## Exercise instructions
Below are entries. Pull out all lines containing "From".

## Record set
▽

(* ===== verification/LaunchPorts.v ===== *)
(** * The ports of a launch

    Models what [up] and [refresh] do with ports: [resolve_ports_for_refresh] of
    [src/app/launch/prepare.rs], the public, listening and abandoned ports of
    [src/app/commands/runs.rs], the release functions of [src/app/runtime.rs], and
    the decision which services of a run are started again.

    A call of the port registry is one operation of [Port.v]; the [n]th call of a
    command meets the [n]th kernel, and the file between the calls is the state.
    What other daemons may do to the file meanwhile is the matter of [Port.v]. *)

From S2P Require Import Prelude Bytes BMap ConfigModel Port RunModel LaunchEnv.
From Stdlib Require Import Lia ZArith.

(** ** Sequences of registry calls *)

Definition PortState : Type := string * nat.
Definition PortM : Type -> Type := stM PortState.

(** [if let Err(err) = m { eprintln!(...) }] *)
Definition log_error (m : PortM unit) : PortM unit := fun s =>
  match m s with
  | (Err _, s) => (Ok tt, s)
  | r => r
  end.

(** [ExistingServiceSnapshot] *)
Record ExistingServiceSnapshot := mkSnapshot {
  es_watch_hash : option string;
  es_state : ServiceState;
  es_port : option Z;
  es_listen_port : option Z;
}.

Definition Existing : Type := bmap string ExistingServiceSnapshot.

Section launch.
Context `{RegistryCodec}.
(** The kernel at each call, and the binds that are enough for it. *)
Context (kernel : nat -> Kernel) (fuel : nat -> nat).

Definition call {A} (op : Kernel -> nat -> string -> outcome A * string) : PortM A :=
  fun '(file, n) =>
    let '(r, file) := op (kernel n) (fuel n) file in (r, (file, S n)).

Definition reserve (port : Z) (owner : string) : PortM unit :=
  call (fun k _ file => reserve_port k port owner file).
Definition reserve_available (port : Z) (owner : string) : PortM unit :=
  call (fun k _ file => reserve_available_port k port owner file).
Definition reserve_ephemeral (owner : string) : PortM Z :=
  call (fun k f file => reserve_ephemeral_port k f owner file).
Definition allocate (services : bmap string ServiceConfig) (owner_for : string -> string)
    : PortM (bmap string (option Z)) :=
  call (fun k f file => allocate_ports k f services owner_for file).
Definition release (port : Z) (owner : string) : PortM unit :=
  call (fun k _ file => release_port k port owner file).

△

## Answer space
From S2P Require Import Prelude Bytes BMap ConfigModel Port RunModel LaunchEnv.
From Stdlib Require Import Lia ZArith.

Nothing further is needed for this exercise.